# New Member Here



## TheJackal (Aug 18, 2004)

Just wanted to say hello, Im austin, Im from colorado...

I just bought a 1986 300 turbo

http://12in12.com/austin/z1.jpg
http://12in12.com/austin/z2.jpg

Ill probobly keep it mostly stock cause its my daily driver. I also have a galant vr4 that Im building

http://12in12.com/austin/fmic.jpg

So you might see me posting here 

Austin

oh and if you guys are bored, Im into import photography, www.austinwright.com check it out..


----------



## JAMESZ (Mar 12, 2004)

OMG!!!!! Get rid of that Kaminari tail light cover!!!!! 
Welcome to the site if you need any help one of us will help you.


----------



## TheJackal (Aug 18, 2004)

JAMESZ said:


> OMG!!!!! Get rid of that Kaminari tail light cover!!!!!
> Welcome to the site if you need any help one of us will help you.


lol the middle piece?


----------



## JAMESZ (Mar 12, 2004)

Yep


----------



## Zen31ZR (Mar 24, 2004)

JAMESZ said:


> Yep


 What's wrong with it?  

And welcome , Austin. Did you steal _MY_ car?


----------



## Spongerider (Nov 18, 2002)

TheJackal said:


> Just wanted to say hello, Im austin, Im from colorado...
> 
> I just bought a 1986 300 turbo
> 
> ...


Nice! That was my favorite year. 85/86 (edit), right?


----------



## TheJackal (Aug 18, 2004)

Spongerider said:


> Nice! That was my favorite year. 95/96, right?

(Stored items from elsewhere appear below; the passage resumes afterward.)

Definition local_reference_runtime_rejects_authorization_material_shape_mismatches_before_admission
    (scenario : LocalReferenceScenario) : bool :=
  shape_mismatch_reported scenario
    (with_materials scenario (pop (transaction_authorization_materials scenario)))
    "authorization material entries must align one-to-one with block body transactions".

Definition local_reference_runtime_rejects_duplicate_admission_payload_roots_before_import
    (scenario : LocalReferenceScenario) : bool :=
  match admission_transactions scenario with
  | first :: second :: rest =>
      expect (payload_root first) (fun duplicate_root =>
      let altered := with_admission_transactions scenario (first :: first :: rest) in
      let '(r, calls) := run_scenario (default_runtime permissive_dispatcher ConstantResolver) altered in
      expect_err r (fun error =>
      assert_eq error (DuplicateAdmissionPayloadRoot duplicate_root) &&
      assert_eq (lg_transaction_calls calls) (authorization_count scenario) &&
      assert_eq (lg_validator_calls calls) 0))
  | _ => false
  end.

Definition nonce_refused (runtime : LocalReferenceRuntime CallLog PermissiveDispatcher)
    (scenario : LocalReferenceScenario) (context : string) : bool :=
  let '(r, calls) := run_scenario runtime scenario in
  expect_err r (fun error =>
  assert_eq error (Admission (NoncePolicyViolation (mk_nonce_error context))) &&
  assert_eq (lg_transaction_calls calls) 0 && assert_eq (lg_validator_calls calls) 0).

Definition local_reference_runtime_rejects_replayed_nonces_via_admission_state_view
    (scenario : LocalReferenceScenario) : bool :=
  nonce_refused
    (with_admission_state_view (default_runtime permissive_dispatcher ConstantResolver) (DerivedNonceView ReplayReject))
    scenario "transaction nonce is lower than the observed replay lane nonce".

Definition local_reference_runtime_rejects_future_nonce_gap_via_admission_state_view
    (scenario : LocalReferenceScenario) : bool :=
  let policy := mk_policy (fee_schedule AdmissionPolicy_default) (mk_nonce_policy (uint_wrap 64 0))
    (authorization_domain AdmissionPolicy_default) (multi_authorization_policy AdmissionPolicy_default) in
  nonce_refused
    (with_admission_state_view
       (LocalReferenceRuntime_new permissive_dispatcher ConstantResolver policy ConsensusTests.BlockImportConfig_default)
       (DerivedNonceView FutureGapReject))
    scenario "transaction nonce exceeds the configured future replay lane gap".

galant? nope the vr4s are only 91 and 92, and there were only 3000 ever made..


----------



## Spongerider (Nov 18, 2002)

TheJackal said:


> galant? nope the vr4s are only 91 and 92, and there were only 3000 ever made..

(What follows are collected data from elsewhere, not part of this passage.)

(* ===== verification/RuntimeData.v ===== *)
(** * The integration tests of shell-cli, evaluated

    [RuntimeTests] on the match scenario of [vectors/root-checks] and on its two
    variants.  The tests compare verdicts, errors and calls, not recorded digests, so
    they run under the cheap digest on the end-to-end scenario of [Vectors];
    [ScenarioData] loads the three files under SHA-256 itself. *)

From S2P Require Import Prelude Primitives Codec Hash Sha256 OrdMap Ssz State Execution Consensus Fixtures Cli Testing FixtureVectors.
From S2P Require Import RuntimeTests ScenarioData Vectors.

(** A header that commits to another state root or receipts root, as in the two
    mismatch files. *)
Definition with_header_roots (sc : LocalReferenceScenario) (state_root receipts_root : Root)
    : LocalReferenceScenario :=
  let h := block_header_of sc in
  with_block sc (mk_block
    (mk_canonical_header (ch_block_root h) (ch_block_number h) (ch_timestamp h) (ch_parent_root h)
       (ch_witness_bytes h) (ch_transactions_root h) (ch_execution_witnesses_root h) state_root receipts_root
       (ch_proposer_signature h) (ch_proposer_index_hint h))
    (block_body_of sc) (Consensus.sidecar (ls_block sc))).

Definition state_mismatch_scenario : LocalReferenceScenario :=
  with_header_roots e2e_scenario (xor_first 0xFF (ch_state_root (block_header_of e2e_scenario)))
    (ch_receipts_root (block_header_of e2e_scenario)).
Definition receipts_mismatch_scenario : LocalReferenceScenario :=
  with_header_roots e2e_scenario (ch_state_root (block_header_of e2e_scenario))
    (xor_first 0xFF (ch_receipts_root (block_header_of e2e_scenario))).

Section evaluated.
#[local] Existing Instance poly_hash.

(** [reference_runtime.rs]. *)
Example runtime_tests_pass :
  forallb (fun test => test e2e_scenario)
    [local_reference_runtime_imports_the_documented_match_flow;
     local_reference_runtime_accepts_reference_flow_with_admission_state_nonce_checks;
     local_reference_runtime_rejects_admission_transaction_shape_mismatches_before_validation;
     local_reference_runtime_rejects_planned_transaction_shape_mismatches_before_execution;
     local_reference_runtime_rejects_authorization_material_shape_mismatches_before_admission;
     local_reference_runtime_rejects_duplicate_admission_payload_roots_before_import;
     local_reference_runtime_rejects_replayed_nonces_via_admission_state_view;
     local_reference_runtime_rejects_future_nonce_gap_via_admission_state_view] &&
  local_reference_runtime_preserves_state_root_mismatch_failures state_mismatch_scenario &&
  local_reference_runtime_preserves_receipts_root_mismatch_failures receipts_mismatch_scenario = true.
Proof. vm_compute. reflexivity. Qed.

(** [reference_flow_integration.rs] and [reference_multi_auth_integration.rs]. *)
Example flow_tests_pass :
  forallb (fun test => test e2e_scenario)
    [local_reference_harness_runs_fixture_backed_happy_path_end_to_end;
     local_reference_harness_accepts_multi_authorization_transactions_under_require_all;
     local_reference_harness_rejects_when_any_required_authorization_fails] &&
  local_reference_harness_keeps_invalid_block_rejections_coherent_for_peers state_mismatch_scenario = true.
Proof. vm_compute. reflexivity. Qed.

(** [witness_failure_integration.rs]. *)
Example witness_failure_tests_pass :
  (let scenario := e2e_scenario in
    local_reference_harness_preserves_noncanonical_witness_order_vectors_as_typed_rejects scenario
      witness_order_noncanonical_002 &&
    local_reference_harness_preserves_shared_witness_leaf_boundary_vectors_as_typed_rejects scenario
      witness_proof_invalid_002 &&
    local_reference_harness_maps_invalid_committed_witness_shapes_to_invalid_block_rejects scenario
      witness_proof_invalid_001) = true.
Proof. vm_compute. reflexivity. Qed.

(** [network_adapters.rs]. *)
Example adapter_tests_pass :
  forallb (fun test => test e2e_scenario)
    [mempool_adapter_accepts_reference_transactions;
     mempool_adapter_maps_fee_policy_failures_to_policy_reject;
     mempool_adapter_maps_invalid_signatures_to_reject;
     mempool_adapter_preserves_missing_authorization_material_errors;
     mempool_adapter_fails_closed_for_altered_gossip_payloads;
     consensus_adapter_accepts_reference_blocks;
     consensus_adapter_maps_header_prefilter_failures_to_policy_reject;
     consensus_adapter_rejects_consensus_invalid_resolution_failures;
     consensus_adapter_preserves_missing_authorization_material_errors;
     consensus_adapter_rejects_altered_gossip_block_inputs;
     consensus_adapter_preserves_internal_resolution_errors] &&
  consensus_adapter_maps_invalid_reference_blocks_to_reject state_mismatch_scenario = true.
Proof. vm_compute. reflexivity. Qed.

End evaluated.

No, I was talking about the Z31.


----------



## asleepz (Feb 24, 2004)

Nice lookin Z but I don't really like the tail light cover.... Little uhhh well I dunno I just don't like it but other than that she looks good.


----------



## TheJackal (Aug 18, 2004)

SKD_Tech said:


> Nice lookin Z but I don't really like the tail light cover.... Little uhhh well I dunno I just don't like it but other than that she looks good.


im not to fond of it either but it came with the car, whats a regular one look like?


----------



## JAMESZ (Mar 12, 2004)

On a normal Z31 there is no cover there that is where the license plate goes.


----------



## TheJackal (Aug 18, 2004)

JAMESZ said:


> On a normal Z31 there is no cover there that is where the license plate goes.


that would explain the holes drilled in my bumper for the license plate!

Any idea how it comes off? Can I sell it for anything?


----------



## JAMESZ (Mar 12, 2004)

Yeah you can sell it there will be somebody who thinks it looks good. I'm not sure how it exactly comes off because I have never worked on one or installed one. Yeah you might have to get those holes filled; unless you don't mind the look.


----------



## TheJackal (Aug 18, 2004)

JAMESZ said:


> Yeah you can sell it there will be somebody who thinks it looks good. I'm not sure how it exactly comes off because I have never worked on one or installed one. Yeah you might have to get those holes filled; unless you don't mind the look.


i can fill, bondo, and paint it myself... thanks for the help..


----------



## Marc Z31 (Jul 25, 2004)

WOW, I really like the gallant VR-4. It's lighter than a 1st or 2nd gen DSM, and has more doors, and the same drivetrain. The 4G63 is a bad mother of a 4 banger, but I think if you do the same tricks to the Z, you will be more impressed. Stock they are slow pieces, but just a few mods and you're running a 12.9 at 106, and THEN you upgrade the turbo and fuel system.


----------



## STRATTON (Sep 10, 2003)

very nice cars, clean z, i have always been a fan of the galant vr4 one hell of a performer when tunned right and what a sleeper, welcome to the boards....


----------



## TheJackal (Aug 18, 2004)

thanks for the welcome, i really like driving the Z i have put about 150 miles on it in the last 2 days....


----------



## Zen31ZR (Mar 24, 2004)

Marc Z31 said:


> WOW, I really like the gallant VR-4. It's lighter than a 1st or 2nd gen DSM


 No , it's not. The GVR4 weighs almost 200 lbs more. This is a 4 door car don't forget , and it's also about 6 inches longer than a normal DSM. The 1G AWD Talon/Eclipse weighs 3108 , the GVR4 weighs 3295. Don't BS unless you check your facts first. http://members.shaw.ca/costall/1000Q/


----------